Association of old and new H3 at different loci. YKY69 cells were treated to induce “old” H3-VSVG expression, followed by its repression, and then by induction of “new” H3–HA expression, as described in Fig. 1C. In samples A and E, only a single H3 form was induced and substantially incorporated (VSVG- and HA-tagged, respectively), while the chromatin of samples B–D contained both H3 forms, incorporated at different times. Sample F represents the control strain YKY64, coexpressing the two tagged H3 forms from their native promoter. The graphs show the average results of ChIP analysis using VSVG (A) or HA (B) antibodies.

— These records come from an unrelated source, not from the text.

(** C6, amended: for the author and for the title, the resolved value is
    the command-line override when it is given and non-empty, otherwise
    the first metadata value when there is one and it is non-empty,
    otherwise the fallback text; a non-empty override wins whatever the
    metadata holds.  The variant used for file names holds no
    character of the class (backslash, slash, star, question mark, colon,
    double quote, angle brackets, bar).  In [process_book] the resolved
    values are logged as they are, and the loop over the items gets the
    sanitized ones. *)
Theorem identity_precedence :
  forall (a : args) (b : book),
    (forall s, author a = Some s -> s <> "" -> identify_author a b = s)
    /\ (forall m rest, truthy_opt (author a) = false ->
          dc_creator b = m :: rest -> m <> "" -> identify_author a b = m)
    /\ (truthy_opt (author a) = false ->
          dc_creator b = [] \/ (exists rest, dc_creator b = "" :: rest) ->
          identify_author a b = "Unknown Author")
    /\ (forall s, title a = Some s -> s <> "" -> identify_title a b = s)
    /\ (forall m rest, truthy_opt (title a) = false ->
          dc_title b = m :: rest -> m <> "" -> identify_title a b = m)
    /\ (truthy_opt (title a) = false ->
          dc_title b = [] \/ (exists rest, dc_title b = "" :: rest) ->
          identify_title a b = "Unknown Title")
    /\ (forall c, Py.mem c unsafe_chars = true ->
          Py.mem c (safe_name (identify_author a b)) = false
          /\ Py.mem c (safe_name (identify_title a b)) = false)
    /\ map nat_of_ascii (list_ascii_of_string unsafe_chars)
       = [92; 47; 42; 63; 58; 34; 60; 62; 124]
    /\ (forall (E : Type) clean_html read_epub spawn tempname extern_conv
               (filepath : string) (st : state E),
          filepath ∈ paths (os st) ->
          read_epub filepath (os st) = Ok b ->
          process_book clean_html read_epub spawn tempname extern_conv
                       filepath a st
          = (log (InfoAuthor (identify_author a b)) (verbose a) ;;
             log (InfoTitle (identify_title a b)) (verbose a) ;;
             process_items clean_html spawn tempname extern_conv a
               (safe_name (identify_author a b))
               (safe_name (identify_title a b)) (get_items b) 1) st).
Proof.
  intros a b.
  assert (Hno : forall o alt, truthy_opt o = false -> if_else_opt o alt = alt).
  { intros [s|] alt; simpl; [|reflexivity]. now intros ->. }
  repeat split.
  - intros s Hs Hne. unfold identify_author. rewrite Hs.
    now apply if_else_opt_some.
  - intros m rest Hno' Hm Hne. unfold identify_author, get_epub_metadata.
    rewrite Hno by exact Hno'. rewrite Hm. simpl. now apply if_else_nonempty.
  - intros Hno' Hm. unfold identify_author, get_epub_metadata.
    rewrite Hno by exact Hno'. destruct Hm as [-> | [rest ->]]; reflexivity.
  - intros s Hs Hne. unfold identify_title. rewrite Hs.
    now apply if_else_opt_some.
  - intros m rest Hno' Hm Hne. unfold identify_title, get_epub_metadata.
    rewrite Hno by exact Hno'. rewrite Hm. simpl. now apply if_else_nonempty.
  - intros Hno' Hm. unfold identify_title, get_epub_metadata.
    rewrite Hno by exact Hno'. destruct Hm as [-> | [rest ->]]; reflexivity.
  - now apply safe_name_clean.
  - now apply safe_name_clean.
  - intros E clean_html read_epub spawn tempname extern_conv filepath st Hin Hread.
    now apply process_book_found.
Qed.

H3 occupancy was analyzed at a telomeric locus (TELVI-R) and six different genes, with the positions relative to the translation start site indicated.

Fig. 3.

Nucleosome cooccupancy of old and new H3. Samples from the experiments described in Figs. 1C and 2 were subjected to two rounds of immunoprecipitation using VSVG and HA antibodies. The graphs show the average results of sequential ChIP analysis, relative to the values of the single-induction sample E, regarded as experimental background. H3 cooccupancy was analyzed at a telomeric locus (TELVI-R) and six different genes, with the positions relative to the translation start site indicated.

Fig. 4.

Nucleosomal occupancy and cooccupancy of inducible H3 at active and inactive loci. Single and sequential ChIP samples from the experiments of Figs. 1, 2, and 3 were analyzed for association at additional loci. The graphs show the average results of (A) ChIP analysis using HA antibodies, as described in Fig. 2B, or (B) sequential ChIP using VSVG and HA antibodies, as described in Fig. 3. H3 occupancy was analyzed at different genes, with the positions relative to the translation start site or around the stop codon (STOP) indicated.